We here at Indiana Adoption Program love adoption. We love adoptees, adoptive parents, adoption case managers, adoption agencies – you name it. We like to celebrate adoptions – the ones we’ve helped facilitate, the ones we hear about on the news or social media, the ones that have helped make our families and friends’ families. Adoptions of infants? Love ‘em. Adoptions of siblings? Oh yeah! Adoptions of teens who are near to aging out of foster care? Really love ‘em. We love adoption because we believe in family, and in the importance of every child having a place to call home, a person to call theirs, a place to “land.”
But – full disclosure: we are not adoptees. Some of us have adopted children from foster care. Some of us went from being an only child to being one of six when our parents adopted a sibling group. Many of us have friends who have adopted internationally. We delight in celebrating families and the many ways they can take shape. Sometimes, though, it’s easy to get into a celebratory mood – especially during National Adoption Month – and forget that adoption is not all about celebrating.
And let’s be honest: adoption is hard. Adoptive parents know this: it’s a lot of uncertainty, unknowns, and what-if’s. It’s people in your home asking questions about your upbringing, relationships, finances and communication styles. It’s a perpetual lesson in patience. And you can get lost under the mountains of paperwork. Adoption can mean adjusting your parenting style for a child who brings with her some very intimate experiences of grief and loss. It can mean re-learning what you thought you knew about child development, adolescence, parent-child communication, and attachment. It’s exciting and scary and exhilarating and exhausting.
If adoption is sometimes taxing on adoptive parents – imagine what it feels like to an adoptee. On the one hand, a child gains a family. YAY! On the other hand, the child only needs that family because they have lost their family of origin. Not so yay. Children adopted as infants may never meet their biological parents or grandparents, and may always wonder if there’s anyone else out there who looks like them, has their laugh, or shares their facial features. If a child is adopted from foster care, there’s a good chance that she’s been in multiple foster homes…or has gotten her hopes up about being able to go home to her biological family, only to find out that’s not possible…or has had to say goodbye to her friends and teachers and pets, over and over again. If a child is adopted from foster care, he may have had to say goodbye not only to his parents, but also siblings and grandparents. He may have had a favorite stuffed animal that has been lost in the transition from one home to another. He may be behind in school, not because he’s not trying, but because he’s changed schools three times in just a year.

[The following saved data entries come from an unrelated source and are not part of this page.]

Inductive Event :=
  | TypeTopic (value : string)
  | PickLevel (l : Difficulty)
  | ToggleFossils
  | ClickGenerate                     (* startExercise(true), up to the await *)
  | Settles (outcome : geminiService.Thrown + ExerciseData) (rand : nat → Q)
  | ClickDemo (rand : nat → Q)        (* startExercise(false) *)
  | ClickHeader
  | ClickEspaceProf
  | CloseTeacherZone
  | ClickContinue                     (* InfoCards' onContinue *)
  | ClickCell (i j : nat)             (* row i, column j of the grid *)
  | ClickMatrixButton
  | ClickItem (ty : TreeExercise.SlotType) (k : nat)  (* k-th inventory item *)
  | ClickSlot (k : nat)               (* k-th slot *)
  | ClickNouveau                      (* TreeExercise's onRestart *)
  | AlertDue.                         (* a timer of the tree builder fires *)

(** One user or network event; [None] when the page offers no such
    control in this state. *)
Definition step (e : Event) (m : Model) : option Model :=
  let a := app m in
  if crashed m then None
  else
    match e with
    | TypeTopic value =>
        if bool_decide (App.state a = setup)
        then Some (render m (App.setTopic value a)) else None
    | PickLevel l =>
        if bool_decide (App.state a = setup)
        then Some (render m
               {| App.state := App.state a;
                  App.exerciseData := App.exerciseData a;
                  App.topic := App.topic a; App.level := l;
                  App.includeFossils := App.includeFossils a;
                  App.isLoading := App.isLoading a; App.error := App.error a;
                  App.showTeacherZone := App.showTeacherZone a |})
        else None
    | ToggleFossils =>
        if bool_decide (App.state a = setup)
        then Some (render m
               {| App.state := App.state a;
                  App.exerciseData := App.exerciseData a;
                  App.topic := App.topic a; App.level := App.level a;
                  App.includeFossils := negb (App.includeFossils a);
                  App.isLoading := App.isLoading a; App.error := App.error a;
                  App.showTeacherZone := App.showTeacherZone a |})
        else None
    | ClickGenerate =>
        if bool_decide (App.state a = setup) && negb (App.isLoading a)
        then Some (render m (App.startExerciseBegin a)) else None
    | Settles outcome rand =>
        if App.isLoading a
        then Some (render m (App.startExerciseSettle rand outcome a)) else None
    | ClickDemo rand =>
        if bool_decide (App.state a = setup) && negb (App.isLoading a)
        then Some (render m (App.startExerciseDemo rand a)) else None
    | ClickHeader => Some (render m (App.setState setup a))
    | ClickEspaceProf =>
        match App.exerciseData a with
        | Some _ =>
            if bool_decide (App.state a ≠ setup)
            then Some (render m (App.setShowTeacherZone true a)) else None
        | None => None
        end
    | CloseTeacherZone =>
        match App.exerciseData a with
        | Some _ =>
            if App.showTeacherZone a
            then Some (render m (App.setShowTeacherZone false a)) else None
        | None => None
        end
    | ClickContinue =>
        match App.state a, App.exerciseData a with
        | info, Some _ => Some (render m (App.setState matrix a))
        | _, _ => None
        end
    | ClickCell i j =>
        match matrixView m, App.exerciseData a with
        | Some v, Some d =>
            t ← taxons d !! i;
            c ← characters d !! j;
            Some (withMatrix
                    (MatrixExercise.toggleCell (Taxon.id t) (Character.id c) v) m)
        | _, _ => None
        end
    | ClickMatrixButton =>
        match matrixView m, App.exerciseData a with
        | Some v, Some d =>
            match MatrixExercise.button v with
            | MatrixExercise.Verifier =>
                Some (withMatrix
                        (MatrixExercise.checkMatrix
                           (taxons d) (characters d) (correctMatrix d) v) m)
            | MatrixExercise.ConstruireArbre =>
                Some (render m (App.setState tree a))
            end
        | _, _ => None
        end
    | ClickItem ty k =>
        match treeView m, App.exerciseData a with
        | Some v, Some d =>
            it ← TreeExercise.getAvailableItems d v ty !! k;
            Some (withTree
                    (TreeExercise.handleItemClick (TreeExercise.itemId it) ty v) m)
        | _, _ => None
        end
    | ClickSlot k =>
        match treeView m, App.exerciseData a with
        | Some v, Some d =>
            slot ← TreeExercise.slots v !! k;
            Some (withTree
                    (TreeExercise.slotClicked d (TreeExercise.id slot) v) m)
        | _, _ => None
        end
    | ClickNouveau =>
        match treeView m with
        | Some v =>
            if TreeExercise.success v
            then Some (render m (App.setState setup (App.setTopic "" a)))
            else None
        | None => None
        end
    | AlertDue =>
        match treeView m with
        | Some v =>
            match TreeExercise.timers v with
            | [] => None
            | _ => Some (withTree (TreeExercise.alertTimer v) m)
            end
        | None => None
        end
    end.
(** * Tank survival: level lifecycle, combat and scavenging

    A shallow embedding of the simulation core of the Tkinter prototype
    [tank survival v5.py] (class [TankGame]), the last of the five variants
    of the game, together with the properties of its resource ledger, loot
    pool and level state machine.  Line numbers refer to that file.  The
    cannon of the first variant, [tank survival v1.py], is modelled in
    module [V1] for comparison.

    Conventions of the embedding:
    - Python [int] is [Z];
    - Python [float] is IEEE 754 binary64, given by [SpecFloat] of the
      Standard Library (module [B64]): the loot fraction, the shares
      [int(avail * frac)] and the percentage [int(chance * 100)] are
      computed in it, operation by operation.  The survival chance is
      carried twice: [scavenge_chance] is the exact rational the formula of
      the source denotes, [scavenge_chance_float] the double the
      interpreter computes; they differ by at most 2^-52
      ([scavenge_chance_float_close]).  The draw of [random.random()] (a
      rational, the value of the double drawn) is compared with the former,
      which decides as the double does unless the draw lies within 2^-52
      of the chance ([survival_test_agrees]);
    - the string-valued enumerations of the source (sprite kinds, view keys,
      level reasons, scavenging approaches) are inductive types whose
      constructors are named after the string literals;
    - every call of the [random] module takes its value from an explicit
      record of draws handed to the operation;
    - message boxes are the observable result of a command: each handler
      returns the new state and the list of message boxes it opened;
    - images, sounds, fades and timer identifiers are not modelled. *)

From Stdlib Require Import ZArith QArith Qminmax Qpower Qabs SpecFloat.
From Stdlib Require Import List Bool Lia Lqa.
Import ListNotations.

Open Scope Z_scope.

(** ** Tunable game variables *)

Definition STARTING_FUEL : Z := 200.
Definition FUEL_CONSUMPTION_PER_SEC : Z := 1.
Definition STARTING_SHELLS : Z := 6.
Definition STARTING_GUNS : Z := 4.
Definition STARTING_CREW : Z := 4.
Definition STARTING_AMMO : Z := 200.
Definition STARTING_PARTS : Z := 0.

Definition FUEL_CAN_MIN : Z := 10.
Definition FUEL_CAN_MAX : Z := 100.
Definition AMMO_PER_BOX : Z := 100.
Definition MG_AMMO_COST : Z := 33.

Definition ZOMBIE_PENALTY_PER_ZOMBIE : Q := 5 # 100.
Definition GUN_BONUS : Q := 15 # 100.
Definition CHANCE_MIN : Q := 5 # 100.
Definition CHANCE_MAX : Q := 95 # 100.

Definition VIEW_W : Z := 1200.
Definition VIEW_H : Z := 800.

(** ** Python primitives used by the game *)

(** [a < b] on floats. *)
Definition Qltb (a b : Q) : bool := negb (Qle_bool b a).

(** [max(a, b)]: the first argument unless the second is strictly larger. *)
Definition py_max (a b : Q) : Q := if Qltb a b then b else a.

(** [min(a, b)]: the first argument unless the second is strictly smaller. *)
Definition py_min (a b : Q) : Q := if Qltb b a then b else a.

(** [int(x)] on a float: truncation towards zero. *)
Definition py_int (x : Q) : Z := Z.quot (Qnum x) (Zpos (Qden x)).

(** ** Python floats

    Binary64 with rounding to nearest, ties to even: [SpecFloat] with a
    mantissa of 53 bits and the exponent 1024 of the infinities. *)
Module B64.

Definition prec : Z := 53.
Definition emax : Z := 1024.

(** [float(z)] for an [int] (exact up to 2^53). *)
Definition of_int (z : Z) : spec_float := binary_normalize prec emax z 0 false.

Definition add : spec_float -> spec_float -> spec_float := SFadd prec emax.
Definition sub : spec_float -> spec_float -> spec_float := SFsub prec emax.
Definition mul : spec_float -> spec_float -> spec_float := SFmul prec emax.
Definition div : spec_float -> spec_float -> spec_float := SFdiv prec emax.
Definition ltb : spec_float -> spec_float -> bool := SFltb.
Definition leb : spec_float -> spec_float -> bool := SFleb.

(** The decimal literal [n/d] (as in [0.75] = 75/100): the double nearest
    to it, which is the correctly rounded quotient of the two integers. *)
Definition lit (n d : Z) : spec_float := div (of_int n) (of_int d).

(** The rational [m * 2^e]. *)
Definition F2Q (m e : Z) : Q := (inject_Z m * 2 ^ e)%Q.

(** The rational a double stands for (0 for an infinity or a NaN, which do
    not occur below). *)
Definition to_Q (x : spec_float) : Q :=
  match x with
  | S754_finite s m e => if s then (- F2Q (Zpos m) e)%Q else F2Q (Zpos m) e
  | _ => 0%Q
  end.

(** [max(a, b)] and [min(a, b)] on floats: the first argument unless the
    second is strictly larger (smaller). *)
Definition py_max (a b : spec_float) : spec_float := if ltb a b then b else a.
Definition py_min (a b : spec_float) : spec_float := if ltb b a then b else a.

(** [_clamp] (v5 l. 378-379), [clamp] (v2 l. 74-75) on floats. *)
Definition clamp (x lo hi : spec_float) : spec_float := py_max lo (py_min hi x).

(** [int(x)] on a finite float: truncation towards zero. *)
Definition to_int (x : spec_float) : Z := py_int (to_Q x).

(** Zero or a positive finite number. *)
Definition nonneg (x : spec_float) : bool :=
  match x with
  | S754_zero _ => true
  | S754_finite false _ _ => true
  | _ => false
  end.

(** Anything but a negative number. *)
Definition not_negative (x : spec_float) : bool :=
  match x with
  | S754_finite true _ _ => false
  | S754_infinity true => false
  | _ => true
  end.

(** A value of [random.random()]: a double in [[0.0, 1.0)]. *)
Definition in_unit (x : spec_float) : Prop :=
  valid_binary prec emax x = true /\ nonneg x = true /\ (to_Q x < 1)%Q.

(** Whether bits were lost in a right shift of the mantissa. *)
Definition sticky (mrs : shr_record) : bool := shr_r mrs || shr_s mrs.

End B64.

(** [random.choice(l)], the draw being the index [i] (reduced modulo the
    length, so that every draw selects an element of [l]). *)
Definition choice {A : Type} (l : list A) (i : nat) (dflt : A) : A :=
  nth (Nat.modulo i (length l)) l dflt.

(** [del l[i]]. *)
Fixpoint del_nth {A : Type} (i : nat) (l : list A) : list A :=
  match l with
  | [] => []
  | a :: tl => match i with
               | O => tl
               | S i' => a :: del_nth i' tl
               end
  end.

(** ** Data structures *)

(** [Sprite.kind]: "fuel", "part", "shell", "zombie", "ammo". *)
Inductive Kind : Type := fuel_ | part_ | shell_ | zombie_ | ammo_.

Definition Kind_eqb (a b : Kind) : bool :=
  match a, b with
  | fuel_, fuel_ | part_, part_ | shell_, shell_
  | zombie_, zombie_ | ammo_, ammo_ => true
  | _, _ => false
  end.

Module Sprite.
Record t : Type := mk { kind : Kind; x : Z; y : Z; w : Z; h : Z }.
End Sprite.

(** The keys of the views: four internal stations, three vision slits. *)
Inductive View : Type :=
| ENGINE | DRIVER | LEFT_GUNNER | RIGHT_GUNNER
| OUT_DRIVER | OUT_LEFT | OUT_RIGHT.

(** [view_key in ("OUT_LEFT", "OUT_RIGHT", "OUT_DRIVER")]. *)
Definition is_outside (v : View) : bool :=
  match v with
  | OUT_DRIVER | OUT_LEFT | OUT_RIGHT => true
  | _ => false
  end.

(** [LevelState.reason]: "", "Manual stop", "Engine breakdown",
    "Out of fuel". *)
Inductive Reason : Type :=
| No_reason | Manual_stop | Engine_breakdown | Out_of_fuel.

Definition Reason_eqb (a b : Reason) : bool :=
  match a, b with
  | No_reason, No_reason | Manual_stop, Manual_stop
  | Engine_breakdown, Engine_breakdown | Out_of_fuel, Out_of_fuel => true
  | _, _ => false
  end.

(** [LevelState]: the per-level counters drawn when the level starts. *)
Module Level.
Record t : Type := mk {
  active : bool;
  reason : Reason;
  fuel_cans : Z;
  parts : Z;
  shells : Z;
  zombies : Z;
  ammo_boxes : Z
}.
End Level.

(** [sprites_by_view]: a dictionary with exactly the three outside keys,
    in insertion order OUT_DRIVER, OUT_LEFT, OUT_RIGHT. *)
Record SpriteMap : Type := mkSpriteMap {
  at_OUT_DRIVER : list Sprite.t;
  at_OUT_LEFT : list Sprite.t;
  at_OUT_RIGHT : list Sprite.t
}.

(** [sprites_by_view[k]]; [None] stands for the KeyError of an inside key. *)
Definition sprites_at (k : View) (m : SpriteMap) : option (list Sprite.t) :=
  match k with
  | OUT_DRIVER => Some (at_OUT_DRIVER m)
  | OUT_LEFT => Some (at_OUT_LEFT m)
  | OUT_RIGHT => Some (at_OUT_RIGHT m)
  | _ => None
  end.

(** Replace the list stored under an outside key (the lists are mutated in
    place in the source; an inside key is never used there). *)
Definition store_at (k : View) (l : list Sprite.t) (m : SpriteMap) : SpriteMap :=
  match k with
  | OUT_DRIVER => mkSpriteMap l (at_OUT_LEFT m) (at_OUT_RIGHT m)
  | OUT_LEFT => mkSpriteMap (at_OUT_DRIVER m) l (at_OUT_RIGHT m)
  | OUT_RIGHT => mkSpriteMap (at_OUT_DRIVER m) (at_OUT_LEFT m) l
  | _ => m
  end.

Definition no_sprites : SpriteMap := mkSpriteMap [] [] [].

(** The fields of [TankGame] that carry game state.  [destroyed] records
    that [self.destroy()] has torn the Tk root window down. *)
Record TankGame : Type := mkTankGame {
  fuel : Z;
  parts : Z;
  shells : Z;
  guns : Z;
  crew : Z;
  ammo : Z;
  driving : bool;
  engine_broken : bool;
  out_of_fuel : bool;
  level : Level.t;
  current_view_key : View;
  sprites_by_view : SpriteMap;
  destroyed : bool
}.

All of those experiences contribute to some very big feelings that adoptees may not be able to articulate; or if they can, they may not want to – and they certainly may not be up for celebrating their adoption for a whole month. So what can we do to acknowledge the intertwined grief and hope in the adoptee experience? How can we make sure we’re creating an environment where adoptees feel seen and validated?

Acknowledge the conflicting emotions that many adoptees grapple with. One adoptive mom tells of how her young daughter will sometimes say, “I loved the day I got to have the same last name as you.” And just as often, sometimes only a few minutes later, she will also say, “I wish you had never adopted me because then I could live with Mommy K and my brothers and we would be happy.” That child is learning how to be an adoptee and adjust to a new family while not feeling “disloyal” to her birth family.
Be respectful of the adoptee’s need to have a connection to their birth family and their past. It doesn’t mean that they don’t love their forever family. It just means that they love their biological family too.
Be aware of the power of language. How we talk about adoption matters. Talking only about the warm and fuzzy parts of the adoption journey diminishes the adoptee’s experience. Their life before adoption matters. How we talk about it is important – and creating a safe space where they can talk about it is just as important.